Scotland’s nature agency, NatureScot, has a guide to best practice for watching marine wildlife which provides detailed information and advice on how to behave responsibly around species including dolphins, whales, basking sharks, seals, birds, otters and turtles.
Disturbances can include causing direct injury or disrupting communication, breathing, migration, feeding and nursing calves.
Police wildlife crime officer, Hannah Haywood, said: “Whales, dolphins and porpoises (collectively known as cetaceans) are wonderful to watch but we need to remember that they are a protected species and it is an offence to deliberately or recklessly disturb or harass them.
"If you are out on the water and are lucky enough to have a dolphin or a pod come close to your vessel then do not make sudden changes in your speed or direction or travel. Please do not chase or repeatedly approach them, try to scatter them or swim with them. Let the animal decide if it wants to interact and if they depart this should be respected, everyone should follow the Scottish Marine Wildlife Watching Code.”

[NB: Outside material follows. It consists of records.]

Lemma names_rack names l k :
  names_ok names l → (k < length names)%nat →
  ∃ i x, names !! k = Some i ∧ l !! i = Some x.
Proof.
  intros Hn Hk. destruct (lookup_lt_is_Some_2 _ _ Hk) as [i Hi].
  assert (i < length l)%nat as Hlt.
  { apply list_elem_of_lookup_2 in Hi. rewrite Hn in Hi.
    apply list_elem_of_In, in_seq in Hi. lia. }
  destruct (lookup_lt_is_Some_2 _ _ Hlt) as [x Hx]. eauto.
Qed.

Lemma names_ok_length names l : names_ok names l → length names = length l.
Proof. intros Hn%Permutation_length. by rewrite length_seq in Hn. Qed.

Lemma names_ok_contents names l l' :
  names_ok names l → contents l' = contents l → names_ok names l'.
Proof.
  unfold names_ok. intros Hn Hc. apply (f_equal length) in Hc.
  unfold contents in Hc. rewrite !length_map in Hc. by rewrite Hc.
Qed.

(** Going round from [pos], the target [k] is some number of turns away. *)
Lemma turns_to n pos k : (pos < n)%nat → (k < n)%nat → ∃ d, ((pos + d) mod n = k)%nat.
Proof.
  intros Hp Hk. exists (n - pos + k)%nat.
  replace (pos + (n - pos + k))%nat with (k + 1 * n)%nat by lia.
  rewrite Nat.Div0.mod_add. by apply Nat.mod_small.
Qed.

Lemma turn_step n pos d : (((pos + 1) mod n + d) mod n = (pos + S d) mod n)%nat.
Proof. rewrite Nat.Div0.add_mod_idemp_l. f_equal. lia. Qed.

Section Loops.
Context (names : list nat) (e : nat) (l : list (option string * Rack)).
Hypothesis Hnames : names_ok names l.

Lemma first_replica_total d pos i x :
  (pos < length names)%nat →
  names !! ((pos + d) mod length names)%nat = Some i → l !! i = Some x →
  left_in e (rack_unfenced x.2) ≠ [] →
  total (λ fuel, first_replica fuel names e l pos)
    (λ '(b, first_rack, l'), placed e [b] l l' ∧ b ∈ flat (unfenced_used e) l' ∧
       (first_rack < length names)%nat).
Proof.
  intros Hpos Hi Hx Hne. revert pos Hpos Hi. induction d as [|d IH]; intros pos Hpos Hi;
    destruct (names_rack names l pos Hnames Hpos) as (j & y & Hj & Hy);
    pose proof (unfenced_next_spec e y.2) as Hnext;
    (destruct (left_in e (rack_unfenced y.2)) as [|b rest] eqn:Hl;
     [|destruct Hnext as (u & Hnext & Hpop & Hu);
       eapply (total_succ _ (λ _, Done (b, pos, _)));
         [intros fuel; simpl; by rewrite Hj; simpl; rewrite Hy; simpl; rewrite Hnext|];
       apply total_ret; split; [by apply placed_insert|]; split; [|done];
       apply elem_of_flat; do 2 eexists; split;
         [apply list_lookup_insert_eq; by eapply lookup_lt_Some|done]]).
  - rewrite Nat.add_0_r, Nat.mod_small in Hi by done. congruence.
  - eapply (total_succ _ (λ fuel, first_replica fuel names e l ((pos + 1) mod length names)%nat)).
    + intros fuel. simpl. rewrite Hj. simpl. rewrite Hy. simpl. rewrite Hnext.
      f_equal. apply list_insert_id. rewrite Hy. f_equal. by destruct y as [? []].
    + apply IH; [apply Nat.mod_upper_bound; lia|]. by rewrite turn_step.
Qed.

(** What one turn of the inner loop leaves. *)
Definition replica_placed (x : Z * (list (option string * Rack) * option nat * nat)) : Prop :=
  let '(b, (l', _, rack_index)) := x in
  placed e [b] l l' ∧ (rack_index < length names)%nat.

Lemma next_replica_turn first_rack pos :
  (pos < length names)%nat → first_rack ≠ Some pos →
  total (λ fuel, next_replica fuel names e l first_rack ((pos + 1) mod length names)%nat)
    replica_placed ∨ (∃ i x, names !! pos = Some i ∧ l !! i = Some x ∧ rack_left e x.2 ≠ []) →
  total (λ fuel, next_replica fuel names e l first_rack pos) replica_placed.
Proof.
  intros Hpos Hfirst Hnext.
  destruct (names_rack names l pos Hnames Hpos) as (i & x & Hi & Hx).
  pose proof (rack_next_spec e x.2) as Hspec.
  destruct (rack_next e x.2) as [[b|] r] eqn:Er.
  - eapply (total_succ _ (λ _, Done (b, (_, first_rack, _)))).
    + intros fuel. simpl. rewrite decide_False by done. rewrite Hi. simpl. rewrite Hx. simpl.
      by rewrite Er.
    + apply total_ret. split; [by apply placed_insert|]. apply Nat.mod_upper_bound. lia.
  - destruct Hspec as [Hnil ->].
    destruct Hnext as [Hnext|(i' & x' & Hi' & Hx' & Hne)]; [|congruence].
    eapply total_succ; [|exact Hnext]. intros fuel. simpl.
    rewrite decide_False by done. rewrite Hi. simpl. rewrite Hx. simpl. rewrite Er. simpl.
    f_equal. apply list_insert_id. rewrite Hx. by destruct x.
Qed.

Lemma next_replica_total_none d pos i x :
  (pos < length names)%nat →
  names !! ((pos + d) mod length names)%nat = Some i → l !! i = Some x →
  rack_left e x.2 ≠ [] →
  total (λ fuel, next_replica fuel names e l None pos) replica_placed.
Proof.
  intros Hpos Hi Hx Hne. revert pos Hpos Hi. induction d as [|d IH]; intros pos Hpos Hi;
    apply next_replica_turn; [done|done| |done|done|].
  - right. rewrite Nat.add_0_r, Nat.mod_small in Hi by done. eauto.
  - left. apply IH; [apply Nat.mod_upper_bound; lia|]. by rewrite turn_step.
Qed.

Lemma next_replica_total first_rack pos :
  (pos < length names)%nat → flat (rack_left e) l ≠ [] →
  total (λ fuel, next_replica fuel names e l first_rack pos) replica_placed.
Proof.
  intros Hpos Hne. assert (∃ b, b ∈ flat (rack_left e) l) as [b Hb].
  { destruct (flat (rack_left e) l) as [|b]; [done|]. exists b. left. }
  apply elem_of_flat in Hb as (i & x & Hx & Hb).
  assert (rack_left e x.2 ≠ []) as Hx' by (intros E; rewrite E in Hb; set_solver).
  destruct (names_lookup names l i Hnames) as (k & Hk & Hi); [by eapply lookup_lt_Some|].
  assert (∀ p, (p < length names)%nat →
    total (λ fuel, next_replica fuel names e l None p) replica_placed) as Hnone.
  { intros p Hp. destruct (turns_to (length names) p k Hp Hk) as [d Hd].
    apply (next_replica_total_none d p i x); [done|by rewrite Hd|done..]. }
  destruct (turns_to (length names) pos k Hpos Hk) as [d Hd].
  revert pos Hpos Hd. induction d as [|d IH]; intros pos Hpos Hd;
    (destruct (decide (first_rack = Some pos)) as [->|Hfirst];
     [eapply total_succ;
        [intros fuel; simpl; rewrite decide_True by done; simpl; reflexivity|];
      apply Hnone, Nat.mod_upper_bound; lia|]);
    apply next_replica_turn; [done|done| |done|done|].
  - right. rewrite Nat.add_0_r, Nat.mod_small in Hd by done. subst. eauto.
  - left. apply IH; [apply Nat.mod_upper_bound; lia|]. by rewrite turn_step.
Qed.
End Loops.

Lemma more_replicas_total names e n l first_rack pos :
  names_ok names l → (pos < length names)%nat → (n ≤ length (flat (rack_left e) l))%nat →
  total (λ fuel, more_replicas fuel names e n (l, first_rack, pos))
    (λ '(bs, l'), placed e bs l l' ∧ length bs = n).
Proof.
  revert l first_rack pos. induction n as [|n IH]; intros l first_rack pos Hnames Hpos Hn; simpl.
  - apply total_ret. split; [apply placed_refl|done].
  - total_bind.
    + apply next_replica_total; [done..|]. intros E. rewrite E in Hn. simpl in Hn. lia.
    + intros [b [[l1 fr] pos1]] [Hb Hpos1].
      pose proof (Permutation_length (placed_left _ _ _ _ Hb)) as Hlen. simpl in Hlen.
      total_bind.
      * apply IH; [|done|lia]. eapply names_ok_contents, placed_contents; done.
      * intros [bs l2] [Hbs Hlbs]. apply total_ret.
        split; [exact (placed_trans _ _ _ _ _ _ Hb Hbs)|simpl; lia].
Qed.

(** ** Steps that only reorder or re-seed the lists *)

(** [l'] has the brokers of [l] in some order, at the same place in its
    epoch. *)
Definition reordered (l l' : BrokerList) : Prop :=
  brokers l' ≡ₚ brokers l ∧ index l' = index l ∧ epoch l' = epoch l.
Definition reordered_rack (x y : option string * Rack) : Prop :=
  reordered (rack_fenced x.2) (rack_fenced y.2) ∧
  reordered (rack_unfenced x.2) (rack_unfenced y.2).

Lemma used_in_reordered e l l' : reordered l l' → used_in e l' ≡ₚ used_in e l.
Proof. intros (Hb & _ & He). unfold used_in. rewrite He. by destruct (_ =? _)%nat. Qed.

Lemma flat_reordered (f : Rack → list Z) l l' :
  (∀ x y, reordered_rack x y → f y.2 ≡ₚ f x.2) →
  Forall2 reordered_rack l l' → flat f l' ≡ₚ flat f l.
Proof.
  intros Hf. induction 1 as [|x y l l' Hxy _ IH]; [done|].
  unfold flat in *. simpl. by rewrite (Hf _ _ Hxy), IH.
Qed.

Lemma rack_all_reordered x y : reordered_rack x y → rack_all y.2 ≡ₚ rack_all x.2.
Proof. intros [[Hf _] [Hu _]]. unfold rack_all. by rewrite Hf, Hu. Qed.

Lemma unfenced_all_reordered x y : reordered_rack x y → unfenced_all y.2 ≡ₚ unfenced_all x.2.
Proof. by intros [_ [Hu _]]. Qed.

Lemma rack_used_reordered e x y : reordered_rack x y → rack_used e y.2 ≡ₚ rack_used e x.2.
Proof. intros [Hf Hu]. unfold rack_used.
  by rewrite (used_in_reordered _ _ _ Hf), (used_in_reordered _ _ _ Hu). Qed.

Lemma unfenced_used_reordered e x y :
  reordered_rack x y → unfenced_used e y.2 ≡ₚ unfenced_used e x.2.
Proof. intros [_ Hu]. by apply used_in_reordered. Qed.

Section Reordering.
Context `{FairRandom R}.

Lemma each_rack_total (f : nat → BrokerList → R → outcome (BrokerList * R)) l r :
  (∀ bl r, total (λ fuel, f fuel bl r) (λ x, reordered bl x.1)) →
  total (λ fuel, each_rack (f fuel) l r) (λ x, Forall2 reordered_rack l x.1).
Proof.
  intros Hf. revert r. induction l as [|[name rk] l IH]; intros r; simpl.
  - apply total_ret. constructor.
  - total_bind; [apply Hf|]. intros [fe r1] Hfe.
    total_bind; [apply Hf|]. intros [un r2] Hun.
    total_bind; [apply IH|]. intros [l' r3] Hl. apply total_ret. by constructor.
Qed.

Lemma initialize_total bl (r : R) :
  total (λ fuel, initialize fuel bl r) (λ x, reordered bl x.1).
Proof.
  unfold initialize. destruct (brokers bl) as [|b bs] eqn:E; [by apply total_ret|].
  total_bind.
  - apply random_index_total. unfold sort. rewrite sort_by_perm. simpl. lia.
  - intros [o r'] _. apply total_ret. split; [|done]. cbn [fst brokers].
    rewrite E. apply sort_by_perm.
Qed.

Lemma shuffle_list_total bl (r : R) :
  total (λ fuel, shuffle_list fuel bl r) (λ x, reordered bl x.1).
Proof.
  unfold shuffle_list. total_bind; [apply shuffle_total|].
  intros [bs r'] Hbs. by apply total_ret.
Qed.
End Reordering.

(** ** The invariant between placements *)

Definition is_unfenced (b : UsableBroker) : Prop := fenced b = false.
#[export] Instance is_unfenced_dec b : Decision (is_unfenced b).
Proof. unfold is_unfenced. apply _. Defined.

Definition unfenced_ids (bs : list UsableBroker) : list Z := map id (filter is_unfenced bs).

(** The state holds the brokers [bs]. *)
Record holds {R} (bs : list UsableBroker) (rl : RackList R) : Prop := {
  holds_names : names_ok (rack_names rl) (racks rl);
  holds_all : flat rack_all (racks rl) ≡ₚ map id bs;
  holds_unfenced : flat unfenced_all (racks rl) ≡ₚ unfenced_ids bs;
  holds_total : total_brokers rl = length bs;
  holds_count : unfenced_brokers rl = length (unfenced_ids bs);
  holds_offset : (list_offset rl ≤ length (rack_names rl))%nat
}.

(** No list has been used yet. *)
Definition fresh (l : list (option string * Rack)) : Prop :=
  Forall (λ x, index (rack_unfenced x.2) = 0%nat ∧ index (rack_fenced x.2) = 0%nat) l.

(** The next placement of [n] replicas cannot run dry: either nothing was
    placed, or the lists that the last placement used hold [n] brokers. *)
Definition ready {R} (n : nat) (rl : RackList R) : Prop :=
  (list_epoch rl = 0%nat ∧ fresh (racks rl)) ∨
  ∃ e, list_epoch rl = S e ∧ (n ≤ length (flat (rack_used e) (racks rl)))%nat ∧
    flat (unfenced_used e) (racks rl) ≠ [].

(** In the epoch [e], [n] brokers are left, an unfenced one among them. *)
Definition available (e n : nat) (l : list (option string * Rack)) : Prop :=
  (n ≤ length (flat (rack_left e) l))%nat ∧
  ∃ i x, l !! i = Some x ∧ left_in e (rack_unfenced x.2) ≠ [].

Lemma flat_length_le (f g : Rack → list Z) l :
  Forall (λ x, (length (f x.2) ≤ length (g x.2))%nat) l →
  (length (flat f l) ≤ length (flat g l))%nat.
Proof.
  unfold flat. induction 1 as [|x l Hx _ IH]; simpl; [done|]. rewrite !length_app. lia.
Qed.

Lemma flat_perm (f g : Rack → list Z) l :
  Forall (λ x, f x.2 ≡ₚ g x.2) l → flat f l ≡ₚ flat g l.
Proof. unfold flat. induction 1 as [|x l Hx _ IH]; simpl; [done|]. by rewrite Hx, IH. Qed.

Lemma flat_submseteq (f g : Rack → list Z) l :
  (∀ r, f r ⊆+ g r) → flat f l ⊆+ flat g l.
Proof.
  intros Hfg. unfold flat. induction l as [|x l IH]; simpl; [done|]. by apply submseteq_app.
Qed.

Lemma used_left p e l : p ≠ e → (length (used_in p l) ≤ length (left_in e l))%nat.
Proof.
  intros Hpe. unfold used_in. destruct (Nat.eqb_spec (epoch l) p) as [<-|]; simpl; [|lia].
  by rewrite left_in_all.
Qed.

The NatureScot guide says there are a number of reasons why people need to be careful around cetaceans.
There is a risk of collision with boats which could affect an animal’s wellbeing or survival, with some showing scarring caused by propellers.
Engine noise may interfere with communication between animals and drown out sound from predators or prey. In severe cases, resonance may occur in the balance organs causing disorientation or injury to the ear.
Calves can also be separated from their mothers, especially if there are several boats around. Animals can also feel trapped if they are surrounded or feel hunted if they are being actively followed.
High speeds on the water also increases likelihood of collisions and more severe injuries.
Feeding cetaceans is also not recommended for several reasons. The food may be unsuitable, the animals may learn to come too close to boats and risk collision, and they can also become aggressive close-up and potentially transmit disease.
How to watch cetaceans responsibly
The NatureScot guide says approaching at an oblique angle is important and that, if animals are moving in a consistent direction, a boat should maintain a steady parallel course.
Widely accepted rules of thumb for minimum approach distances are 50 metres for dolphins and porpoises and 100 metres for whales. Between 200 and 400 metres is more suitable for mothers and calves, or for animals that are clearly actively feeding or in transit - moderate to fast swimming in a single direction.
The guide says boats should not approach cetaceans from directly behind and they should not be cut off by moving across their path.
It also warns to never chase them. If they move off faster than the boat, it is probably because they do not want to be around it.
The guide also suggests minimising time with the animals, as it allows others to watch as well.